Exercise details: Each line of the data that mentions the string "constructor" needs to be identified and copied.

Record set:
************
(** The first rune of a non-empty string: its bytes and the rest, or [None]
    when the string does not start with a valid rune. *)
Definition next_rune (s : bytes) : option (bytes * bytes) :=
  match s with
  | [] => None
  | a :: s1 =>
      match lead_of a with
      | L1 => Some ([a], s1)
      | L2 lo hi =>
          match s1 with
          | b :: s2 => if in_range lo hi b then Some ([a; b], s2) else None
          | _ => None
          end
      | L3 lo hi =>
          match s1 with
          | b :: c :: s3 => if in_range lo hi b && cont c then Some ([a; b; c], s3) else None
          | _ => None
          end
      | L4 lo hi =>
          match s1 with
          | b :: c :: d :: s4 =>
              if in_range lo hi b && cont c && cont d then Some ([a; b; c; d], s4) else None
          | _ => None
          end
      | Lbad => None
      end
  end.

(** A string made of valid runes. *)
Inductive valid_utf8 : bytes → Prop :=
  | valid_nil : valid_utf8 []
  | valid_rune c s : next_rune (c ++ s) = Some (c, s) → valid_utf8 s → valid_utf8 (c ++ s).

(** Executable test, with the length as fuel. *)
Fixpoint utf8_ok (fuel : nat) (s : bytes) : bool :=
  match s, fuel with
  | [], _ => true
  | _, O => false
  | _, S fuel => match next_rune s with Some (_, r) => utf8_ok fuel r | None => false end
  end.

Lemma next_rune_app s c r : next_rune s = Some (c, r) → s = c ++ r ∧ c ≠ [].
Proof. unfold next_rune. intros H. repeat case_match; simplify_eq/=; done. Qed.

Lemma utf8_ok_valid fuel s : utf8_ok fuel s = true → valid_utf8 s.
Proof.
  revert s. induction fuel as [|fuel IH]; intros [|a s]; try done; [constructor..|].
  cbn [utf8_ok]. destruct (next_rune (a :: s)) as [[c r]|] eqn:E; [|done].
  intros H. destruct (next_rune_app _ _ _ E) as [Es _]. rewrite Es in E |- *.
  constructor; auto.
Qed.

(** Every ASCII string is valid. *)
Lemma ascii_valid s : Forall (λ b, Byte.to_N b < 128)%N s → valid_utf8 s.
Proof.
  induction 1 as [|b s Hb _ IH]; [constructor|].
  apply (valid_rune [b] s); [|done]. simpl. unfold lead_of.
  by rewrite (proj2 (N.ltb_lt _ _)).
Qed.

Lemma valid_utf8_app s t : valid_utf8 s → valid_utf8 t → valid_utf8 (s ++ t).
Proof.
  induction 1 as [|c s Hc Hs IH]; intros Ht; [done|].
  rewrite <- app_assoc. constructor; [|auto].
  destruct (next_rune_app _ _ _ Hc) as [_ Hn]. destruct c as [|a c]; [done|].
  clear -Hc. simpl in *. unfold next_rune in *.
  destruct (lead_of a); [ | | | |done];
    repeat (case_match; simplify_eq/=; try done).
  all: destruct c as [|b0 [|b1 [|b2 [|b3 c]]]]; simplify_eq/=; try done;
    repeat match goal with H : ?x = true |- _ => rewrite H; clear H end; done.
Qed.

Lemma next_rune_ext c s t : next_rune (c ++ s) = Some (c, s) → next_rune (c ++ t) = Some (c, t).
Proof.
  intros Hc. destruct (next_rune_app _ _ _ Hc) as [_ Hn]. destruct c as [|a c]; [done|].
  clear Hn. simpl in *. unfold next_rune in *.
  destruct (lead_of a); [ | | | |done];
    repeat (case_match; simplify_eq/=; try done).
  all: destruct c as [|b0 [|b1 [|b2 [|b3 c]]]]; simplify_eq/=; try done;
    repeat match goal with H : ?x = true |- _ => rewrite H; clear H end; done.
Qed.

(** ** Strings *)

Definition quote : byte := x22.
Definition backslash : byte := "\"%byte.

(** [\u00XX] *)
Definition esc_u00 (a : byte) : bytes :=
  $"\u00" ++ [hexdigit (Byte.to_N a / 16); hexdigit (Byte.to_N a mod 16)].

(** One ASCII character of an encoded string, with [escapeHTML]. *)
Definition esc_ascii (a : byte) : bytes :=
  if Byte.eqb a quote || Byte.eqb a backslash then [backslash; a]
  else if Byte.eqb a x08 then $"\b"
  else if Byte.eqb a x0c then $"\f"
  else if Byte.eqb a x0a then $"\n"
  else if Byte.eqb a x0d then $"\r"
  else if Byte.eqb a x09 then $"\t"
  else if (Byte.to_N a <? 32)%N || Byte.eqb a "<"%byte || Byte.eqb a ">"%byte
          || Byte.eqb a "&"%byte then esc_u00 a
  else [a].

(** The line separators U+2028 and U+2029 are escaped. *)
Definition enc_rune (c : bytes) : bytes :=
  match c with
  | [a] => esc_ascii a
  | _ => if decide (c = [xe2; x80; xa8]) then $"\u2028"
         else if decide (c = [xe2; x80; xa9]) then $"\u2029"
         else c
  end.

Fixpoint enc_str_aux (fuel : nat) (s : bytes) : bytes :=
  match fuel, s with
  | S fuel, _ :: s' =>
      match next_rune s with
      | Some (c, r) => enc_rune c ++ enc_str_aux fuel r
      | None => $"\ufffd" ++ enc_str_aux fuel s'
      end
  | _, _ => []
  end.
Definition enc_str (s : bytes) : bytes := enc_str_aux (length s) s.

(** [utf8.EncodeRune], for code points outside the surrogates. *)
Definition encode_rune (n : N) : bytes :=
  if (n <? 128)%N then [byte_of_N n]
  else if (n <? 2048)%N then [byte_of_N (192 + n / 64); byte_of_N (128 + n mod 64)]
  else if (n <? 65536)%N then
    [byte_of_N (224 + n / 4096); byte_of_N (128 + n / 64 mod 64); byte_of_N (128 + n mod 64)]
  else [byte_of_N (240 + n / 262144); byte_of_N (128 + n / 4096 mod 64);
        byte_of_N (128 + n / 64 mod 64); byte_of_N (128 + n mod 64)].

Definition replacement : bytes := [xef; xbf; xbd].

(** The four digits after [\u]. *)
Definition getu4 (s : bytes) : option (N * bytes) :=
  match s with
  | a :: b :: c :: d :: r =>
      x ← unhex a; y ← unhex b; z ← unhex c; w ← unhex d;
      Some (x * 4096 + y * 256 + z * 16 + w, r)%N
  | _ => None
  end.

(** A [\u] escape: a surrogate must be followed by the second half of a
    pair, otherwise it stands for U+FFFD. *)
Definition unescape_u (s : bytes) : option (bytes * bytes) :=
  '(n, r) ← getu4 s;
  if ((55296 <=? n) && (n <? 57344))%N then
    match r with
    | b :: u :: r' =>
        if Byte.eqb b backslash && Byte.eqb u "u"%byte then
          '(m, r'') ← getu4 r';
          if ((n <? 56320) && (56320 <=? m) && (m <? 57344))%N
          then Some (encode_rune (65536 + (n - 55296) * 1024 + (m - 56320)), r'')
          else Some (replacement, r)
        else Some (replacement, r)
    | _ => Some (replacement, r)
    end
  else Some (encode_rune n, r).

(** The text after a backslash. *)
Definition unescape (s : bytes) : option (bytes * bytes) :=
  match s with
  | [] => None
  | e :: r =>
      if Byte.eqb e quote || Byte.eqb e backslash || Byte.eqb e "/"%byte then Some ([e], r)
      else if Byte.eqb e "b"%byte then Some ([x08], r)
      else if Byte.eqb e "f"%byte then Some ([x0c], r)
      else if Byte.eqb e "n"%byte then Some ([x0a], r)
      else if Byte.eqb e "r"%byte then Some ([x0d], r)
      else if Byte.eqb e "t"%byte then Some ([x09], r)
      else if Byte.eqb e "u"%byte then unescape_u r
      else None
  end.

(** The text after the opening quote: the string and what follows it. *)
Fixpoint dec_str (fuel : nat) (s : bytes) : option (bytes * bytes) :=
  match fuel, s with
  | S fuel, a :: s' =>
      if Byte.eqb a quote then Some ([], s')
      else
        '(c, r) ← (if Byte.eqb a backslash then unescape s'
                   else if (Byte.to_N a <? 32)%N then None
                   else match next_rune s with
                        | Some (c, r) => Some (c, r)
                        | None => Some (replacement, s')
                        end);
        '(x, r) ← dec_str fuel r; Some (c ++ x, r)
  | _, _ => None
  end.

Lemma enc_str_fuel f s : length s ≤ f → enc_str_aux f s = enc_str s.
Proof.
  unfold enc_str. remember (length s) as n eqn:En. revert f s En.
  induction (lt_wf n) as [n _ IH]. intros f s -> Hf.
  destruct s as [|a s']; [by destruct f|]. destruct f as [|f]; [simpl in Hf; lia|].
  simpl length in *. cbn [enc_str_aux].
  destruct (next_rune (a :: s')) as [[c r]|] eqn:E.
  - destruct (next_rune_app _ _ _ E) as [Es Hc]. destruct c as [|b c]; [done|].
    assert (length r ≤ length s'). { apply (f_equal length) in Es. simpl in Es.
      rewrite length_app in Es. lia. }
    f_equal. rewrite (IH (length r)) by (simpl; lia).
    symmetry. apply (IH (length r)); simpl; lia.
  - f_equal. rewrite (IH (length s')) by (simpl; lia). done.
Qed.

Lemma enc_str_rune c s : next_rune (c ++ s) = Some (c, s) →
  enc_str (c ++ s) = enc_rune c ++ enc_str s.
Proof.
  intros Hc. destruct (next_rune_app _ _ _ Hc) as [_ Hn]. destruct c as [|a c]; [done|].
  unfold enc_str at 1. simpl length. cbn [enc_str_aux app] in *. rewrite Hc. f_equal.
  apply enc_str_fuel. rewrite length_app. lia.
Qed.

(** An encoded rune is decoded in one step. *)
Lemma dec_str_rune fuel c t : (∃ s, next_rune (c ++ s) = Some (c, s)) →
  dec_str (S fuel) (enc_rune c ++ t) = '(x, r) ← dec_str fuel t; Some (c ++ x, r).
Proof.
  intros [s Hc]. apply (next_rune_ext c s t) in Hc.
  destruct (next_rune_app _ _ _ Hc) as [_ Hn].
  destruct c as [|a [|b c]]; [done| |].
  - assert (Byte.to_N a < 128)%N as Ha.
    { simpl in Hc. unfold lead_of in Hc. destruct (N.ltb_spec (Byte.to_N a) 128); [done|].
      repeat case_match; simplify_eq/=. }
    clear -Ha. destruct a; try reflexivity; exfalso; vm_compute in Ha; done.
  - unfold enc_rune. case_decide as E1; [by rewrite E1|]. case_decide as E2; [by rewrite E2|].
    cbn [dec_str app] in *.
    assert (lead_of a ≠ L1) as Hl. { intros Hl. simpl in Hc. by rewrite Hl in Hc. }
    assert (Byte.eqb a quote = false) as -> by (by destruct a).
    assert (Byte.eqb a backslash = false) as -> by (by destruct a).
    assert ((Byte.to_N a <? 32)%N = false) as -> by (by destruct a).
    by rewrite Hc.
Qed.

(** A valid string is read back from its encoding. *)
Lemma dec_enc_str s t fuel : valid_utf8 s → length s < fuel →
  dec_str fuel (enc_str s ++ quote :: t) = Some (s, t).
Proof.
  intros Hs. revert fuel. induction Hs as [|c s Hc Hs IH]; intros fuel Hf.
  - destruct fuel; [simpl in Hf; lia|]. done.
  - destruct (next_rune_app _ _ _ Hc) as [_ Hn]. destruct fuel as [|fuel]; [lia|].
    rewrite enc_str_rune by done. rewrite <- app_assoc, dec_str_rune by eauto.
    rewrite IH; [done|]. destruct c; [done|]. rewrite length_app in Hf. simpl in Hf. lia.
Qed.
************
Result of this exercise:
  revert s. induction fuel as [|fuel IH]; intros [|a s]; try done; [constructor..|].
  constructor; auto.
  induction 1 as [|b s Hb _ IH]; [constructor|].
  rewrite <- app_assoc. constructor; [|auto].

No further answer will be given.